**PROBLEM STATEMENT**
Please quote exactly the lines below from the line containing "o_fine : fine" to the line containing "- intros u.", both lines included, and nothing else.

**SOURCE MATERIAL**
-*-

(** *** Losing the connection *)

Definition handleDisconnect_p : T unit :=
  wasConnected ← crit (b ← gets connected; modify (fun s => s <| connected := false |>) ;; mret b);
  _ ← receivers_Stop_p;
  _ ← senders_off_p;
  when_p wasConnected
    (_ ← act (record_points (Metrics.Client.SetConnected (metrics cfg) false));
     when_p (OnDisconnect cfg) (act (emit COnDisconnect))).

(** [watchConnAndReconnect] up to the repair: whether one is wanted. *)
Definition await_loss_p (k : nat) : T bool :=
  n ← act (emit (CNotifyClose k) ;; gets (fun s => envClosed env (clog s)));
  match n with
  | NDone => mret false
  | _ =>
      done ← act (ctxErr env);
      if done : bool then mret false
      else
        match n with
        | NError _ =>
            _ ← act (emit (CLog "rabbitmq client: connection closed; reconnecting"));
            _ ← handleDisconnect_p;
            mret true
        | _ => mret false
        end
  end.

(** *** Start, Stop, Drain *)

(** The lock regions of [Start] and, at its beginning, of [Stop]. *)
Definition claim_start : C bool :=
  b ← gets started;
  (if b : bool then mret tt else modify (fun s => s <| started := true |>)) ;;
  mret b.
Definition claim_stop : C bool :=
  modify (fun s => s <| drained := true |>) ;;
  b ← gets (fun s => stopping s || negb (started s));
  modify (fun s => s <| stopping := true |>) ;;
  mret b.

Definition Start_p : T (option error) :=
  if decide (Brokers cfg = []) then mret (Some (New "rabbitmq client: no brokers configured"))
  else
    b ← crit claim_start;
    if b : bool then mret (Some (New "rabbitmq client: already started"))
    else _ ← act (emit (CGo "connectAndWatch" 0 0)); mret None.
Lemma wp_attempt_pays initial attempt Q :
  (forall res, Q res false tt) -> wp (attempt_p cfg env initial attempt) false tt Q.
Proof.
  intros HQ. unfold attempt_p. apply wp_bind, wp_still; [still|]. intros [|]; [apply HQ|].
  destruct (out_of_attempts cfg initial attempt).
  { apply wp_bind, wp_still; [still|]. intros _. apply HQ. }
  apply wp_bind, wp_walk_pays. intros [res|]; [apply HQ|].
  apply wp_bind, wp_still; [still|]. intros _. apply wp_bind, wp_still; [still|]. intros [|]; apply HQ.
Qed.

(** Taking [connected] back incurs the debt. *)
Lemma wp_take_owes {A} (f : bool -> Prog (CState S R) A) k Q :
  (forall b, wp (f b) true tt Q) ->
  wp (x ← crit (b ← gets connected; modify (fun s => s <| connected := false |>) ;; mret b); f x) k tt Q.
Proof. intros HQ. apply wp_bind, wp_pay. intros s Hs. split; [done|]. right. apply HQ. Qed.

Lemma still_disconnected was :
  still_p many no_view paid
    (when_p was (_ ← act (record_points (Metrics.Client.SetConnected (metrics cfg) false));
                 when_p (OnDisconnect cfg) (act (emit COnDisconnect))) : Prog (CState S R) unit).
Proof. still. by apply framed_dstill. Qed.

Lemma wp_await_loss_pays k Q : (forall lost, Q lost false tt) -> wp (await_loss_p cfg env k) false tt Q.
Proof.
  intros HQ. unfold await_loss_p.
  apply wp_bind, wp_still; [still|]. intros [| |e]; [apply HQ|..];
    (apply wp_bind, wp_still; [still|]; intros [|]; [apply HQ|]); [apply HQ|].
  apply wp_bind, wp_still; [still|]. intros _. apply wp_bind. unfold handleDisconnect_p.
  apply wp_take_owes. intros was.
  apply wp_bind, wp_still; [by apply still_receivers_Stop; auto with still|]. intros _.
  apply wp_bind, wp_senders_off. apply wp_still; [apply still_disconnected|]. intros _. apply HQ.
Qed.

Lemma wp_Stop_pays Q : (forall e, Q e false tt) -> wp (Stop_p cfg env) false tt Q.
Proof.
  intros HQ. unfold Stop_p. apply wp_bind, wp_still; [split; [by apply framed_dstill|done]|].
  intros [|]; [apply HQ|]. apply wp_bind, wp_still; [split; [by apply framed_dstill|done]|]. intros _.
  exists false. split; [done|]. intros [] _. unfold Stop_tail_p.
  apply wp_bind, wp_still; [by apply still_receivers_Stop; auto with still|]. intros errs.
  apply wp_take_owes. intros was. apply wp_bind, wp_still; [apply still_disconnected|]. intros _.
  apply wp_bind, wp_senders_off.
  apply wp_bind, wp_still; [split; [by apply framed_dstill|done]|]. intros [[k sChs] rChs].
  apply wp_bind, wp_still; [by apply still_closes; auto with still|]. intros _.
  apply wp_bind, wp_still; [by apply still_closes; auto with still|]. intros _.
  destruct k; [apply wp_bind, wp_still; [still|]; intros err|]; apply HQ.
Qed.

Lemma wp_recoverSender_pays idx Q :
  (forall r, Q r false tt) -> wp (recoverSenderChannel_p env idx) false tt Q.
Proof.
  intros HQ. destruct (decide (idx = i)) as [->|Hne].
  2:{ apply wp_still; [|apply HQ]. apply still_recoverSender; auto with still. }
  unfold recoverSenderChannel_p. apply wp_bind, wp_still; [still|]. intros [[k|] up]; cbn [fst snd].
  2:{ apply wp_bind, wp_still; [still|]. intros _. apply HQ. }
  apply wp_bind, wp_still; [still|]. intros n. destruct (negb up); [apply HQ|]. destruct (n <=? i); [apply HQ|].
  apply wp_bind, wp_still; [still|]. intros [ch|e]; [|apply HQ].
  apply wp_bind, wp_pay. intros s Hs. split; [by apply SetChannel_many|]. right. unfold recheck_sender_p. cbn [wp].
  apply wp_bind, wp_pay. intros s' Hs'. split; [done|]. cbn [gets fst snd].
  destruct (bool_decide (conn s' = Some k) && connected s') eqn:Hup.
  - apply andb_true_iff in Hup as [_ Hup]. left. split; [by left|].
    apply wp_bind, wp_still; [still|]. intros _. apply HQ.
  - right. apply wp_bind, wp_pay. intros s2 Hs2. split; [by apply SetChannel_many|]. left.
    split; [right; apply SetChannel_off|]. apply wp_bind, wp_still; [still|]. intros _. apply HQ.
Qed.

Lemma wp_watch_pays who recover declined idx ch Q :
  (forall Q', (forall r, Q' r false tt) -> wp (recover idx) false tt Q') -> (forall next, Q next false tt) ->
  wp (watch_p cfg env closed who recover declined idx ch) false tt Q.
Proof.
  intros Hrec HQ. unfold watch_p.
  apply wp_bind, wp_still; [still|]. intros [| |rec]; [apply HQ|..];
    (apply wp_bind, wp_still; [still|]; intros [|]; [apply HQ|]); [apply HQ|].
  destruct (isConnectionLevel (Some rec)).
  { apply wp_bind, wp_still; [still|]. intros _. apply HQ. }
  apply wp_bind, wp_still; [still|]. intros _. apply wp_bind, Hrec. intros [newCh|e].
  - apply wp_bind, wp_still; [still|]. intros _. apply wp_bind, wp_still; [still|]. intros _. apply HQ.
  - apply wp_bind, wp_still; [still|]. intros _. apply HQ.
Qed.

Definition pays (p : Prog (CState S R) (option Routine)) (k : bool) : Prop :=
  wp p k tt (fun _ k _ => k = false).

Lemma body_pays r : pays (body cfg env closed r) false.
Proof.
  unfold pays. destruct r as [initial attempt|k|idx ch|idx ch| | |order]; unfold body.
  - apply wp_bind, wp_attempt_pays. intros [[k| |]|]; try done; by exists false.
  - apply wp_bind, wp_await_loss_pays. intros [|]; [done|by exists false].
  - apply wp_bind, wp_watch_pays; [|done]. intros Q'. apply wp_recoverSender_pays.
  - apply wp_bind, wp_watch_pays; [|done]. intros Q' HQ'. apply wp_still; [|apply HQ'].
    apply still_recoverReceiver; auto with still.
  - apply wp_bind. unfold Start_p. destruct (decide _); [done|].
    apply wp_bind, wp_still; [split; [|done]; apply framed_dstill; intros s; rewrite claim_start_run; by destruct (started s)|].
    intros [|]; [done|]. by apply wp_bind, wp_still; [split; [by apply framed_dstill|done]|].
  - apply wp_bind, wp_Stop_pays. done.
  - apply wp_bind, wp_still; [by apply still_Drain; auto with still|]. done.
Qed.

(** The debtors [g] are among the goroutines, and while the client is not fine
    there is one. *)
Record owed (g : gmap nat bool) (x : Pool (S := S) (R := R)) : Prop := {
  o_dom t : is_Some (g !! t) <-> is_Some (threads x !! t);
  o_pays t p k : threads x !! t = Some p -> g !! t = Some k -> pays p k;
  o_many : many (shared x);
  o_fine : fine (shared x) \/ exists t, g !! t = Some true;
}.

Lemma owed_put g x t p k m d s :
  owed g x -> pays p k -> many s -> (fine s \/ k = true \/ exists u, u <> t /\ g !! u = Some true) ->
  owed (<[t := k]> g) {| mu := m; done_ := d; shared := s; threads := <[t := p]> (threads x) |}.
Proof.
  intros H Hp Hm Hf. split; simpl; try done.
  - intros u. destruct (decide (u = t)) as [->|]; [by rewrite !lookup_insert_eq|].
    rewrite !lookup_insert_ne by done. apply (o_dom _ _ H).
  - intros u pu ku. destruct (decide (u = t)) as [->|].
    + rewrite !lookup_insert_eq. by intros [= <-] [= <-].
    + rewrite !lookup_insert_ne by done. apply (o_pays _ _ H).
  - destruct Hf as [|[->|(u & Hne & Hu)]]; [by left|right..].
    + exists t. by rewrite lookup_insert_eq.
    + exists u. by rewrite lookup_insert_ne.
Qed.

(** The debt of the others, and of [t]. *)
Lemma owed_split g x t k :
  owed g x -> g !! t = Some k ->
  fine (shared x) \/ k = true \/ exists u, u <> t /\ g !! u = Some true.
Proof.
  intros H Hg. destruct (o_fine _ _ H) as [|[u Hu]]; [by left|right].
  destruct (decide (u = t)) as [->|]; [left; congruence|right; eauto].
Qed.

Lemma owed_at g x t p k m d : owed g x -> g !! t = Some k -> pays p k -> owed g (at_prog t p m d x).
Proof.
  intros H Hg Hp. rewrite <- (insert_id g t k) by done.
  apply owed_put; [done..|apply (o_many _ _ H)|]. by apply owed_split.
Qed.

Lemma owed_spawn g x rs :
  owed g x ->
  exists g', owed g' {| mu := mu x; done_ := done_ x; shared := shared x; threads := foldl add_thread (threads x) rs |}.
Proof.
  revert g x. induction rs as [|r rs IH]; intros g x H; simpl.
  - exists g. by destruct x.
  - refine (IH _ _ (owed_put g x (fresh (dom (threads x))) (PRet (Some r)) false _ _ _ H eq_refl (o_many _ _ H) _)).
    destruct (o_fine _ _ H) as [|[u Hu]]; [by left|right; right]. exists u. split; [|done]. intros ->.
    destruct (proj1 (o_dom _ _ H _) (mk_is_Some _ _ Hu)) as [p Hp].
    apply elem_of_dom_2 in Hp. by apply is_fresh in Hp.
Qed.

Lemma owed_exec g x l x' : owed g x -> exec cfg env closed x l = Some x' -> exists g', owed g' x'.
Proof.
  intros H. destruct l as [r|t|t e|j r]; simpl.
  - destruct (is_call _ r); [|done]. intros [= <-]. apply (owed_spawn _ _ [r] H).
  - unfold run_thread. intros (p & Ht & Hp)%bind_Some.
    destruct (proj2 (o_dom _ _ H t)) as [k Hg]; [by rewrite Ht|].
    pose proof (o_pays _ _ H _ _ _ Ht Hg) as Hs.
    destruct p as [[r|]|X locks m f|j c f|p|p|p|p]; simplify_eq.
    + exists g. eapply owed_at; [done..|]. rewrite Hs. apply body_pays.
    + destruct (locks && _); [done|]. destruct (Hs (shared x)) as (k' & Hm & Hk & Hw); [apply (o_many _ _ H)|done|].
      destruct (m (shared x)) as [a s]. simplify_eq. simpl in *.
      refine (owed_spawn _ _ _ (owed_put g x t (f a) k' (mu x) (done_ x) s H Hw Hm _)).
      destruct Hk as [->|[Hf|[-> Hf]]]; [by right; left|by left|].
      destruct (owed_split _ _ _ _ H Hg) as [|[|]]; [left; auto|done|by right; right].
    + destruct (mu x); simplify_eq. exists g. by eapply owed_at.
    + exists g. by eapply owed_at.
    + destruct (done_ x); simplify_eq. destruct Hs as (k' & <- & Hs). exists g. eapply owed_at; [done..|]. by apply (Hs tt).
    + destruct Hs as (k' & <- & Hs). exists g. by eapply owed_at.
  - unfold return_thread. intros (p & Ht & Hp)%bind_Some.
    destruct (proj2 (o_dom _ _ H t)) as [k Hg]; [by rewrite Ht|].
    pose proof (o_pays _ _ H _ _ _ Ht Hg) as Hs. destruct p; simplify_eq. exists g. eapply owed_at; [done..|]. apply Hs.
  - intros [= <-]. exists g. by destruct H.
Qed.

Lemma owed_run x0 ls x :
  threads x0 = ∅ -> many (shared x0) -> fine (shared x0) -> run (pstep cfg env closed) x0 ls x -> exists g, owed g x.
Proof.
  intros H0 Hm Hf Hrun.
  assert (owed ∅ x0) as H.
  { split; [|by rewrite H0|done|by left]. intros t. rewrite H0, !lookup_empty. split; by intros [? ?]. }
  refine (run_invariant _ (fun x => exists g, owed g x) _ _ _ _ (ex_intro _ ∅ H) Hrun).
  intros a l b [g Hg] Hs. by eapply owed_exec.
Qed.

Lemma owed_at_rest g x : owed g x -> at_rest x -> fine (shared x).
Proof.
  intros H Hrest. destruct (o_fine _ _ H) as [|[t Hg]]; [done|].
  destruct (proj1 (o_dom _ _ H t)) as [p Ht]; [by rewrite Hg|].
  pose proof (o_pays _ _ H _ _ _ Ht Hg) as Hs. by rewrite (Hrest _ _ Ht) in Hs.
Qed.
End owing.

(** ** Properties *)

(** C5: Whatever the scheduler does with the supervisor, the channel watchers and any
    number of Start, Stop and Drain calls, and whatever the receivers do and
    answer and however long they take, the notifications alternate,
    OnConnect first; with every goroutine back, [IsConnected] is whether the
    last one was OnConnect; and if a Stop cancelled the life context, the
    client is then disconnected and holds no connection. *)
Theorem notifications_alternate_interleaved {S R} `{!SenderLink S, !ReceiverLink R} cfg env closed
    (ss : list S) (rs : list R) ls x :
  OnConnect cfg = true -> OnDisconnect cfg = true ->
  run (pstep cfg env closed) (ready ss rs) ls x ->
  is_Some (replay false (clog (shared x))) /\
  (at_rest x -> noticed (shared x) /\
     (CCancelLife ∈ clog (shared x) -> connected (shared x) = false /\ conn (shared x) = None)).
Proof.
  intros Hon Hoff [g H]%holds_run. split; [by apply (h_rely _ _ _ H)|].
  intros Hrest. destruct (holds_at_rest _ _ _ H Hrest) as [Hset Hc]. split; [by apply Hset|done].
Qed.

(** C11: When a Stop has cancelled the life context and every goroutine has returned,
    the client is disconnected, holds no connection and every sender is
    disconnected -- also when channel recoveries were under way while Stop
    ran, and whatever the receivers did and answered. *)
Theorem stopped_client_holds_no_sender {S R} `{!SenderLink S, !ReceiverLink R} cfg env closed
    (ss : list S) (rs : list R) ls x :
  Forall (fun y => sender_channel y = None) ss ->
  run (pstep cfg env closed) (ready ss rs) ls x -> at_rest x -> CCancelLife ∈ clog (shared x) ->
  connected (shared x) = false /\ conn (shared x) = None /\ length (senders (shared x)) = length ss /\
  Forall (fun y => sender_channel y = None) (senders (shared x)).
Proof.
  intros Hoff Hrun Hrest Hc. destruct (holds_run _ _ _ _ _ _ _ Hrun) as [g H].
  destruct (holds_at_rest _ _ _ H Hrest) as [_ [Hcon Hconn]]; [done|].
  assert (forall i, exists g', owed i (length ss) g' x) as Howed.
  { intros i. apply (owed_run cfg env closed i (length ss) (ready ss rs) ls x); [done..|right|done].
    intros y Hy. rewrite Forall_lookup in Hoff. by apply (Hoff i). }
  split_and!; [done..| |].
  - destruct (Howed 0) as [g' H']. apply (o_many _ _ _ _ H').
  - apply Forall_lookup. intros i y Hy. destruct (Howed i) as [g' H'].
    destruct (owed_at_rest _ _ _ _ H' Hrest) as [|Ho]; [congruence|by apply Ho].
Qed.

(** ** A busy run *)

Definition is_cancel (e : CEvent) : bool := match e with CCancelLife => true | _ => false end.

-*-

**REPLY TO THE TASK**
  o_fine : fine (shared x) \/ exists t, g !! t = Some true;
}.

Lemma owed_put g x t p k m d s :
  owed g x -> pays p k -> many s -> (fine s \/ k = true \/ exists u, u <> t /\ g !! u = Some true) ->
  owed (<[t := k]> g) {| mu := m; done_ := d; shared := s; threads := <[t := p]> (threads x) |}.
Proof.
  intros H Hp Hm Hf. split; simpl; try done.
  - intros u. destruct (decide (u = t)) as [->|]; [by rewrite !lookup_insert_eq|].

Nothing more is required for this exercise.